Homage to film icon in danger
Very few individuals who choose a career in the film industry ever truly make it. That said, when someone does see success in the industry and becomes famous because of it, it is often customary for a hometown to show a little pride. In Indiana, Pa., a small town located one hour outside of the Pittsburgh city limits, residents have paid homage to the iconic film and stage actor Jimmy Stewart by establishing the Jimmy Stewart Museum.
Stewart, who was born in Indiana in 1908, had one of the most versatile careers in Hollywood. After graduating from Princeton University in 1931, Stewart began his acting career by dabbling in various student performance troupes. After moving to New York City, Stewart made his Broadway debut in a show called Goodbye Again in which the actor had two lines. In 1934, on the opening night of Divided By Three, in which Stewart starred, the actor attracted the attention of MGM talent scout Bill Grady. Years later, after signing on as an MGM contract star and starring in various westerns, comedies, and thrillers, Stewart had become one of the most established names in Hollywood, earning himself five Academy Awards as well as one Lifetime Achievement award for his six decades in Hollywood.
For the people of Indiana, Pa., Stewart has been the ultimate “hometown hero.” Thus, the Jimmy Stewart Museum was established to celebrate the remarkable career of this Hollywood icon. The museum itself features several relics from Stewart’s childhood and adult life. The array of display items is vast: From baby photos to his grandfather’s Civil War uniform, the museum has gathered together artifacts from every stage of the actor’s life. The museum also boasts an impressive vintage movie theater where visitors can view various film clips from Stewart’s career.

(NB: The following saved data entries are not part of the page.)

(** * Student Management System: a shallow embedding of [src/App.js]

    The React component [App] is modelled as a state record (one field per
    [React.useState] cell), one function per handler or effect callback, and
    a list of requests issued to the outside world (the Firestore SDK and
    [window.customConfirm]).  JavaScript objects are finite maps from
    property names to values; JavaScript strings are sequences of code
    units in the range U+0000..U+00FF; JavaScript numbers are the integral
    ones, each written by the integer that its shortest decimal digits spell
    (for a number below 2^53 in size, the number itself). *)

From Stdlib Require Import ZArith NArith Ascii String.
From stdpp Require Import base option list strings gmap pretty.

Open Scope string_scope.

(** ** Strings *)

(** Code units are [ascii] values, read as the Latin-1 block of Unicode. *)
Definition code (c : ascii) : N := N_of_ascii c.

(** The upper-case letters of U+0000..U+00FF: A..Z, and the accented
    capitals U+00C0..U+00DE without the multiplication sign U+00D7. *)
Definition isUpperCase (c : ascii) : bool :=
  let n := code c in
  ((65 <=? n) && (n <=? 90) ||
   (192 <=? n) && (n <=? 222) && negb (n =? 215))%N.

Definition lowerChar (c : ascii) : ascii :=
  if isUpperCase c then ascii_of_N (code c + 32) else c.

(** [String.prototype.toLowerCase]. *)
Fixpoint toLowerCase (s : string) : string :=
  match s with
  | EmptyString => EmptyString
  | String c s' => String (lowerChar c) (toLowerCase s')
  end.

(** [t] starts [s]. *)
Fixpoint startsWith (s t : string) {struct t} : bool :=
  match t, s with
  | EmptyString, _ => true
  | String _ _, EmptyString => false
  | String b t', String a s' => if decide (a = b) then startsWith s' t' else false
  end.

(** [String.prototype.includes]: [t] occurs in [s] as a contiguous block. *)
Fixpoint includes (s t : string) : bool :=
  startsWith s t ||
  match s with
  | EmptyString => false
  | String _ s' => includes s' t
  end.

(** ** Values and objects *)

(** The values a document field can hold, as far as the component looks at
    them.  [JUndefined] is what reading an absent property gives.  Numbers
    are the integral ones; [JNum z] is the number whose shortest decimal
    digits, followed by zeros, spell [z] (every integral number below 2^53
    in size is its own [z]). *)
Inductive jsval : Type :=
| JUndefined
| JNull
| JBool (b : bool)
| JNum (z : Z)
| JStr (s : string).

Global Instance jsval_eq_dec : EqDecision jsval.
Proof. solve_decision. Defined.

(** A plain object with string keys. *)
Abbreviation record := (gmap string jsval).

(** Property read [o.k]: an absent key reads as [undefined]. *)
Definition get (o : record) (k : string) : jsval :=
  match o !! k with
  | Some v => v
  | None => JUndefined
  end.

(** Outcome of an expression that may throw: [TypeError] stands for the
    exception, which in an effect callback nobody catches. *)
Inductive result (A : Type) : Type :=
| Ok (a : A)
| TypeError.
Arguments Ok {A} a.
Arguments TypeError {A}.

Global Instance result_bind : MBind result := λ A B f m,
  match m with
  | Ok a => f a
  | TypeError => TypeError
  end.

(** Truthiness, as used by [!v], [a || b] and [c ? x : y]. *)
Definition truthy (v : jsval) : bool :=
  match v with
  | JUndefined | JNull => false
  | JBool b => b
  | JNum z => negb (z =? 0)%Z
  | JStr s => negb (bool_decide (s = ""))
  end.

(** A digit string without the zeros at its end. *)
Fixpoint dropTrailingZeros (s : string) : string :=
  match s with
  | EmptyString => EmptyString
  | String c s' =>
      match dropTrailingZeros s' with
      | EmptyString => if bool_decide (c = "0"%char) then EmptyString else String c EmptyString
      | t => String c t
      end
  end.

(** [Number::toString] in radix 10 on an integral number: plain decimal
    below 10^21 in size, and from there on the digits, a point after the
    first one, and the exponent ([1e+21], [1.5e+22]). *)
Definition numberToString (z : Z) : string :=
  if (Z.abs z <? 10 ^ 21)%Z then pretty z
  else
    let digits := pretty (Z.abs z) in
    let exponent := pretty (Z.of_nat (String.length digits) - 1)%Z in
    let sign := if (z <? 0)%Z then "-" else "" in
    match dropTrailingZeros digits with
    | EmptyString => pretty z
    | String d EmptyString => sign +:+ String d ("e+" +:+ exponent)
    | String d rest => sign +:+ String d ("." +:+ rest +:+ "e+" +:+ exponent)
    end.

(** The abstract operation ToString, used when a non-string is handed to
    [RegExp.prototype.test]. *)
Definition ToString (v : jsval) : string :=
  match v with
  | JUndefined => "undefined"
  | JNull => "null"
  | JBool true => "true"
  | JBool false => "false"
  | JNum z => numberToString z
  | JStr s => s
  end.

(** Method call [v.toLowerCase()]: only strings have the method; on
    [undefined] and [null] the property read throws, on numbers and booleans
    the property is [undefined] and the call throws. *)
Definition call_toLowerCase (v : jsval) : result string :=
  match v with
  | JStr s => Ok (toLowerCase s)
  | _ => TypeError
  end.

(** Method call [v.toString()]: every value but [undefined] and [null] has
    it. *)
Definition call_toString (v : jsval) : result string :=
  match v with
  | JUndefined | JNull => TypeError
  | _ => Ok (ToString v)
  end.

(** [Array.prototype.filter] with a callback that may throw: the first throw
    aborts the whole call. *)
Fixpoint filterM {A} (p : A → result bool) (l : list A) : result (list A) :=
  match l with
  | [] => Ok []
  | x :: l' =>
      match p x with
      | TypeError => TypeError
      | Ok b =>
          match filterM p l' with
          | TypeError => TypeError
          | Ok rest => Ok (if b then x :: rest else rest)
          end
      end
  end.

(** Short-circuit [a || b] on booleans: [b] is evaluated only when [a] is
    false. *)
Definition orElse (a : result bool) (b : result bool) : result bool :=
  match a with
  | Ok false => b
  | other => other
  end.

(** ** Search and filter logic (App.js, lines 79-87) *)

(** The callback handed to [students.filter]. *)
Definition studentMatches (lowercasedTerm : string) (student : record) : result bool :=
  orElse (n ← call_toLowerCase (get student "name") ; Ok (includes n lowercasedTerm))
 (orElse (e ← call_toLowerCase (get student "email") ; Ok (includes e lowercasedTerm))
         (i ← call_toString (get student "studentId") ; Ok (includes i lowercasedTerm))).
Lemma setitem_length k v d :
  length (Dict.setitem k v d) =
  if decide (k ∈ Dict.keys d) then length d else S (length d).
Proof.
  destruct (decide (k ∈ Dict.keys d)) as [Hin|Hout].
  - unfold Dict.keys in Hin. induction d as [|[k' v'] d IH]; simpl.
    + by apply elem_of_nil in Hin.
    + destruct (decide (k = k')); [done|]. simpl. f_equal. apply IH.
      simpl in Hin. by apply elem_of_cons in Hin as [?|?].
  - rewrite setitem_fresh, length_app by done. simpl. lia.
Qed.

Lemma get_app_fresh k v d : k ∉ Dict.keys d → Dict.get k (d ++ [(k, v)]) = Some v.
Proof. intros H. by rewrite <- setitem_fresh, get_setitem_eq. Qed.

Lemma delitem_app_fresh k v d :
  k ∉ Dict.keys d → Dict.delitem k (d ++ [(k, v)]) = Ok d.
Proof.
  unfold Dict.keys. induction d as [|[k' v'] d IH]; simpl.
  - by rewrite decide_True.
  - rewrite not_elem_of_cons. intros [Hne Hk].
    rewrite decide_False by done. by rewrite IH.
Qed.

Lemma delitem_absent k d : k ∉ Dict.keys d → Dict.delitem k d = Raise KeyError.
Proof.
  unfold Dict.keys. induction d as [|[k' v'] d IH]; simpl; [done|].
  rewrite not_elem_of_cons. intros [Hne Hk].
  rewrite decide_False by done. by rewrite IH.
Qed.

(** ** Heap cells *)

Lemma set_edge_lookup r d h n i :
  h !! r = Some n →
  Node.set_edge r d h !! i =
  if decide (i = r) then Some (Node.mk (Node.value n) d) else h !! i.
Proof.
  intros Hn. destruct (decide (i = r)) as [->|Hne].
  - by apply set_edge_lookup_eq.
  - by apply set_edge_lookup_ne.
Qed.

Lemma link_Ok self node pcc h n :
  h !! self = Some n →
  Node.link self node pcc h =
  Ok (Node.set_edge self (Dict.setitem node pcc (Node.edge n)) h).
Proof. intros Hn. unfold Node.link, Node.deref. by rewrite Hn. Qed.

(** ** [link] and [unlink] *)

(** X1.  [a.link(b, w)] on an existing node returns; afterwards the
    adjacency of [a] holds [b] under weight [w] (replacing an earlier weight,
    never adding a second entry), its other entries are as before, and no
    other node has changed: the adjacency of [b] in particular. *)
Theorem link_writes_one_entry h a b w na :
  h !! a = Some na →
  ∃ h', Node.link a b w h = Ok h' ∧
        weight h' a b = Some w ∧
        (∀ c, c ≠ b → weight h' a c = weight h a c) ∧
        (∀ a', a' ≠ a → h' !! a' = h !! a') ∧
        ∃ na', h' !! a = Some na' ∧ Node.value na' = Node.value na ∧
               length (Node.edge na') =
               if decide (b ∈ Dict.keys (Node.edge na))
               then length (Node.edge na) else S (length (Node.edge na)).
Proof.
  intros Ha. eexists. split; [by apply link_Ok|].
  unfold weight.
  rewrite (set_edge_lookup_eq _ _ _ _ Ha). simpl.
  split; [apply get_setitem_eq|].
  split; [intros c Hc; rewrite Ha; simpl; by apply get_setitem_ne|].
  split; [intros a' Ha'; by apply set_edge_lookup_ne|].
  eexists. split; [done|]. split; [done|]. simpl. apply setitem_length.
Qed.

However, museums don’t last forever, and as the generational gap widens, there seem to be fewer and fewer Stewart enthusiasts willing to visit the museum. With the current numbers of attendees and donations, it doesn’t look as if this town’s salute to a hometown hero will be able to stand much longer. According to the Pittsburgh Post-Gazette, with a drop in attendance from around 6,500 in 2009 to just 5,000 this year, and a budget cut from $5,500 to $1,400 by the Pennsylvania Historical and Museum Commission, curators at the museum worry that the attraction won’t be able to maintain itself.

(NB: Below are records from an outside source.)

Definition sendRpc (function : Z) (params : option Ptr) (paramsSize : Z)
  : M bool :=
  let* ready := gets gspReady in
  if negb ready && negb (function =? NV_VGPU_MSG_FUNCTION_GSP_SET_SYSTEM_INFO)
  then ret false
  else
    let msgSize := u64 (sizeof_NvRpcMessageHeader + paramsSize) in
    let* r := IOMalloc msgSize in
    match r with
    | None => ret false
    | Some msgBuf =>
      store32 msgBuf 0 NV_VGPU_MSG_SIGNATURE_VALID ;;;
      store32 msgBuf 4 (Z.shiftl 3 24) ;;;
      store32 msgBuf 8 0 ;;;
      store32 msgBuf 12 0 ;;;
      store32 msgBuf 16 function ;;;
      store32 msgBuf 20 (u32 msgSize) ;;;
      match params with
      | Some src =>
          if 0 <? paramsSize
          then memcpy msgBuf sizeof_NvRpcMessageHeader src paramsSize
          else ret tt
      | None => ret tt
      end ;;;
      let* ok := enqueueCommand msgBuf msgSize in
      IOFree msgBuf msgSize ;;;
      ret ok
    end.

(** ** Resource-Manager client (NVDAALGsp.cpp:1875-1948) *)

Definition rmAlloc (hClient hParent hObject hClass : Z)
    (params : option Ptr) (paramsSize : Z) : M bool :=
  let allocSize := u64 (sizeof_NvGspAllocParams + paramsSize) in
  let* stackBuf := alloca 256 in
  let* heapBuf :=
    if 256 <? allocSize then IOMalloc allocSize else ret (Some stackBuf) in
  match heapBuf with
  | None => leave stackBuf ;;; ret false
  | Some buffer =>
    let allocated := 256 <? allocSize in
    store32 buffer 0 hClient ;;;
    store32 buffer 4 hParent ;;;
    store32 buffer 8 hObject ;;;
    store32 buffer 12 hClass ;;;
    store32 buffer alloc_status 0 ;;;
    match params with
    | Some src =>
        if 0 <? paramsSize
        then memcpy buffer sizeof_NvGspAllocParams src paramsSize
        else ret tt
    | None => ret tt
    end ;;;
    let* result := sendRpc NV_VGPU_MSG_FUNCTION_GSP_RM_ALLOC (Some buffer) allocSize in
    let* status := load32 buffer alloc_status in
    let* result :=
      if result && negb (status =? 0)
      then IOLog (LogRmStatus status) ;;; ret false
      else ret result in
    (if allocated then IOFree buffer allocSize else ret tt) ;;;
    leave stackBuf ;;;
    ret result
  end.

Definition rmControl (hClient hObject cmd : Z)
    (params : option Ptr) (paramsSize : Z) : M bool :=
  let ctrlSize := u64 (sizeof_NvGspControlParams + paramsSize) in
  let* stackBuf := alloca 256 in
  let* heapBuf :=
    if 256 <? ctrlSize then IOMalloc ctrlSize else ret (Some stackBuf) in
  match heapBuf with
  | None => leave stackBuf ;;; ret false
  | Some buffer =>
    let allocated := 256 <? ctrlSize in
    store32 buffer 0 hClient ;;;
    store32 buffer 4 hObject ;;;
    store32 buffer 8 cmd ;;;
    store32 buffer 12 0 ;;;
    store32 buffer control_status 0 ;;;
    store32 buffer 20 (u32 paramsSize) ;;;
    match params with
    | Some src =>
        if 0 <? paramsSize
        then memcpy buffer sizeof_NvGspControlParams src paramsSize
        else ret tt
    | None => ret tt
    end ;;;
    let* result := sendRpc NV_VGPU_MSG_FUNCTION_GSP_RM_CONTROL (Some buffer) ctrlSize in
    let* status := load32 buffer control_status in
    let* result :=
      if result && negb (status =? 0)
      then IOLog (LogRmStatus status) ;;; ret false
      else ret result in
    (if allocated then IOFree buffer ctrlSize else ret tt) ;;;
    leave stackBuf ;;;
    ret result
  end.

(** ** VBIOS parser (NVDAALGsp.cpp:377-731)

    The loops of [parseVbios] are recursive functions on a bound [n] on the
    number of turns; where the C loop can go on for ever the function
    answers [None] when the bound is used up, and [parseVbios] passes more
    turns than a loop that ends can take. *)

Definition romSignatureAt (data : list Z) (off : Z) : bool :=
  (rd8 data off =? 0x55) && (rd8 data (off + 1) =? 0xAA).

(** Step 1, [while (offset < size - 2)]: the result is
    [(fwsecStart, fwsecLen)]. *)
Fixpoint scanImages (n : nat) (data : list Z) (size : Z)
    (offset fwsecStart fwsecLen : Z) : option (Z * Z) :=
  if negb (offset <? u64 (size - 2)) then Some (fwsecStart, fwsecLen)
  else
    match n with
    | O => None
    | S n' =>
      if (Z.land offset 0x1FF =? 0) && romSignatureAt data offset then
        let pciDataOffset := rd16 data (offset + rom_pciDataOffset) in
        if (pciDataOffset =? 0)
           || (size <? u32 (offset + pciDataOffset) + sizeof_VbiosPcirHeader)
        then scanImages n' data size (u32 (offset + 512)) fwsecStart fwsecLen
        else
          let pcir := offset + pciDataOffset in
          if negb (rd32 data (pcir + pcir_signature) =? 0x52494350)
          then scanImages n' data size (u32 (offset + 512)) fwsecStart fwsecLen
          else
            let imageLen := u32 (rd16 data (pcir + pcir_imageLength) * 512) in
            let isFirstFwsec :=
              (rd8 data (pcir + pcir_codeType) =? VBIOS_IMAGE_TYPE_FWSEC)
              && (fwsecStart =? 0) in
            let fwsecStart' := if isFirstFwsec then offset else fwsecStart in
            let fwsecLen' := if isFirstFwsec then imageLen else fwsecLen in
            if testmask (rd8 data (pcir + pcir_indicator)) 0x80
            then Some (fwsecStart', fwsecLen')
            else scanImages n' data size (u32 (offset + imageLen))
                   fwsecStart' fwsecLen'
      else scanImages n' data size (u32 (offset + 512)) fwsecStart fwsecLen
    end.

Definition bitPattern : list Z := [0xFF; 0xB8; 66; 73; 84; 0].

Definition bitPatternAt (data : list Z) (i : Z) : bool :=
  bool_decide (rdbytes data i 6 = bitPattern).

(** [for (i = 0; i < size - 6; i++)] with its [break]: the offset of the
    first match, if any. *)
Fixpoint findBit (n : nat) (data : list Z) (size : Z) (i : Z)
  : option (option Z) :=
  if negb (i <? u64 (size - 6)) then Some None
  else
    match n with
    | O => None
    | S n' =>
      if bitPatternAt data i then Some (Some i)
      else findBit n' data size (u32 (i + 1))
    end.

(** [for (j = 0; j < size - 2; j += 512)] inside the BIT search: the last
    image start not after the BIT header. *)
Fixpoint findImageBase (n : nat) (data : list Z) (size : Z)
    (j bitOffset imageBase : Z) : Z :=
  match n with
  | O => imageBase
  | S n' =>
    if j <? u64 (size - 2) then
      findImageBase n' data size (u32 (j + 512)) bitOffset
        (if romSignatureAt data j && (j <=? bitOffset) then j else imageBase)
    else imageBase
  end.

(** Step 3, the token loop: the result is
    [(pmuTokenOffset, pmuTokenDataSize, falconDataOffset)]. *)
Fixpoint scanTokens (n : nat) (data : list Z) (size imageBase tokenSize : Z)
    (tokenOffset pmuTokenOffset pmuTokenDataSize falconDataOffset : Z)
  : Z * Z * Z :=
  match n with
  | O => (pmuTokenOffset, pmuTokenDataSize, falconDataOffset)
  | S n' =>
    if tokenOffset <? u64 (size - sizeof_BitToken) then
      let id := rd8 data (tokenOffset + token_id) in
      let dataOffset := rd16 data (tokenOffset + token_dataOffset) in
      let dataSize := rd16 data (tokenOffset + token_dataSize) in
      if id =? BIT_TOKEN_PMU_TABLE then
        scanTokens n' data size imageBase tokenSize
          (u32 (tokenOffset + tokenSize))
          (u32 (imageBase + dataOffset)) dataSize falconDataOffset
      else if id =? BIT_TOKEN_FALCON_DATA then
        scanTokens n' data size imageBase tokenSize
          (u32 (tokenOffset + tokenSize))
          pmuTokenOffset pmuTokenDataSize (u32 (imageBase + dataOffset))
      else
        scanTokens n' data size imageBase tokenSize
          (u32 (tokenOffset + tokenSize))
          pmuTokenOffset pmuTokenDataSize falconDataOffset
    else (pmuTokenOffset, pmuTokenDataSize, falconDataOffset)
  end.

(** The PMU lookup table signature: version 1, header size 6, entry size 6
    and between 1 and 32 entries. *)
Definition pmuSignatureAt (data : list Z) (off : Z) : bool :=
  (rd8 data (off + pmu_version) =? PMU_TABLE_SIGNATURE_V1)
  && (rd8 data (off + pmu_headerSize) =? PMU_TABLE_HEADER_SIZE_V1)
  && (rd8 data (off + pmu_entrySize) =? PMU_TABLE_ENTRY_SIZE_V1)
  && (1 <=? rd8 data (off + pmu_entryCount))
  && (rd8 data (off + pmu_entryCount) <=? 32).

(** Step 4, the candidate offsets of token 0x50: the first candidate that
    carries the signature, or 0. *)
Fixpoint scanCandidates (n : nat) (data : list Z) (size pmuTokenOffset : Z)
    (i : Z) : Z :=
  match n with
  | O => 0
  | S n' =>
    let candidateOffset := rd32 data (pmuTokenOffset + 4 * i) in
    if (candidateOffset =? 0)
       || (size <? candidateOffset + sizeof_PmuLookupTableHeader)
    then scanCandidates n' data size pmuTokenOffset (i + 1)
    else if pmuSignatureAt data candidateOffset then candidateOffset
    else scanCandidates n' data size pmuTokenOffset (i + 1)
  end.

(** Step 5, inner loop: does one of the first [n] entries have the one-byte
    application id 0x85? *)
Fixpoint hasFwsecEntry (n : nat) (data : list Z) (size entrySize : Z)
    (testEntryOffset : Z) : bool :=
  match n with
  | O => false
  | S n' =>
    if u32 (testEntryOffset + entrySize) <=? size then
      if rd8 data testEntryOffset =? 0x85 then true
      else hasFwsecEntry n' data size entrySize
             (u32 (testEntryOffset + entrySize))
    else false
  end.

Definition pmuPatternAt (data : list Z) (size searchOffset : Z) : bool :=
  pmuSignatureAt data searchOffset
  && hasFwsecEntry (Z.to_nat (rd8 data (searchOffset + pmu_entryCount)))
       data size (rd8 data (searchOffset + pmu_entrySize))
       (u32 (searchOffset + rd8 data (searchOffset + pmu_headerSize))).

(** Step 5, [for (searchOffset = 0x9000; searchOffset < size - 0x100 &&
    !found; searchOffset += 4)]. *)
Fixpoint patternSearch (n : nat) (data : list Z) (size searchOffset : Z)
  : option (option Z) :=
  if negb (searchOffset <? u64 (size - 0x100)) then Some None
  else
    match n with
    | O => None
    | S n' =>
      if pmuPatternAt data size searchOffset then Some (Some searchOffset)
      else patternSearch n' data size (u32 (searchOffset + 4))
    end.

(** The scan of DMEM for the "DMAP" magic, four bytes at a time:
    [for (j = 0; j < dmemSize - 4; j += 4)] on [uint32_t]. *)
Fixpoint findDmemMapper (n : nat) (data : list Z) (dmemOff dmemSz : Z)
    (j : Z) : option (option Z) :=
  if negb (j <? u32 (dmemSz - 4)) then Some None
  else
    match n with
    | O => None
    | S n' =>
      if rd32 data (dmemOff + j) =? DMEMMAPPER_SIGNATURE then Some (Some j)
      else findDmemMapper n' data dmemOff dmemSz (u32 (j + 4))
    end.

(** What the entry loop stores once it has accepted a descriptor. *)
Definition extractUcode (data : list Z) (size : Z)
    (ucodeOffset ucodeDescOffset storedSz : Z) (old : FalconUcodeInfo)
  : option FalconUcodeInfo :=
  let field off := rd32 data (ucodeDescOffset + off) in
  let dmemOff := u32 (ucodeDescOffset + field ucode_dmemOffset) in
  let dmemSz := field ucode_dmemSize in
  let info :=
    {| fwOffset := ucodeOffset;
       storedSize := if 0 <? storedSz then storedSz else field ucode_dataSize;
       imemOffset := u32 (ucodeDescOffset + field ucode_imemOffset);
       imemSize := field ucode_imemSize;
       imemSecSize := field ucode_imemSecureSize;
       dmemOffset := dmemOff;
       dmemSize := dmemSz;
       sigOffset := u32 (ucodeDescOffset + field ucode_sigOffset);
       sigSize := field ucode_sigSize;
       bootVec := field ucode_bootVec;
       dmemMapperOffset := dmemMapperOffset old;
       valid := true |} in
  if u32 (dmemOff + dmemSz) <=? size then
    match findDmemMapper (Z.to_nat (u32 (dmemSz - 4) / 4 + 1))
            data dmemOff dmemSz 0 with
    | None => None
    | Some (Some j) => Some (set_dmemMapperOffset j info)
    | Some None => Some info
    end
  else Some info.

(** The entry loop.  [continue] leaves [entryOffset] where it is: the
    advance is the last statement of the body, not part of the [for]. *)
Fixpoint scanEntries (n : nat) (data : list Z) (size fwsecStart : Z)
    (isAdaFormat : bool) (entrySize entryOffset : Z) (info : FalconUcodeInfo)
  : option FalconUcodeInfo :=
  match n with
  | O => Some info
  | S n' =>
    if entryOffset <? u64 (size - entrySize) then
      let appId :=
        if isAdaFormat then rd16 data entryOffset else rd8 data entryOffset in
      let dataOffset := rd32 data (entryOffset + entry_dataOffset) in
      if (appId =? FWSEC_APP_ID_FWSEC) || (appId =? 0x01) then
        let ucodeOffset :=
          if dataOffset <? fwsecStart then u32 (dataOffset + fwsecStart)
          else dataOffset in
        if size <? ucodeOffset + sizeof_FalconUcodeDescV3 then
          scanEntries n' data size fwsecStart isAdaFormat entrySize
            entryOffset info
        else
          let hasBinHdr :=
            (rd16 data (ucodeOffset + binhdr_vendorId) =? 0x10DE)
            && (1 <=? rd16 data (ucodeOffset + binhdr_version))
            && (rd16 data (ucodeOffset + binhdr_version) <=? 0x10) in
          let storedSz :=
            if hasBinHdr then rd32 data (ucodeOffset + sizeof_NvfwBinHdr)
            else 0 in
          let ucodeDescOffset :=
            if hasBinHdr
            then u32 (ucodeOffset
                      + rd32 data (ucodeOffset + NvfwBinHdr_headerOffset))
            else ucodeOffset in
          if size <? ucodeDescOffset + sizeof_FalconUcodeDescV3 then
            scanEntries n' data size fwsecStart isAdaFormat entrySize
              entryOffset info
          else extractUcode data size ucodeOffset ucodeDescOffset storedSz info
      else
        scanEntries n' data size fwsecStart isAdaFormat entrySize
          (u32 (entryOffset + entrySize)) info
    else Some info
  end.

Because the museum is one that depends mainly on annual gifts and operational volunteers, the town of Indiana has been promoting the attraction at every possible opportunity. However, donations are currently down 11 percent, and the museum’s endowment might not be enough to save it.
Despite the fact that this museum is an hour outside Pittsburgh, the possibility of closure is especially relevant to city residents concerned with preserving art and culture. One museum closure often leads to another, and being a city that prides itself on its extensive museums and art galleries, nearby closures could mean dangerous things for nonprofit organizations in Pittsburgh.
If you’re lacking something to do on a given weekend, gather some friends together and drive on over to the Jimmy Stewart Museum. You can also help keep this monumental museum alive by going to www.jimmy.org/donate and donating. It’s up to today’s generation to help preserve the generations of the past.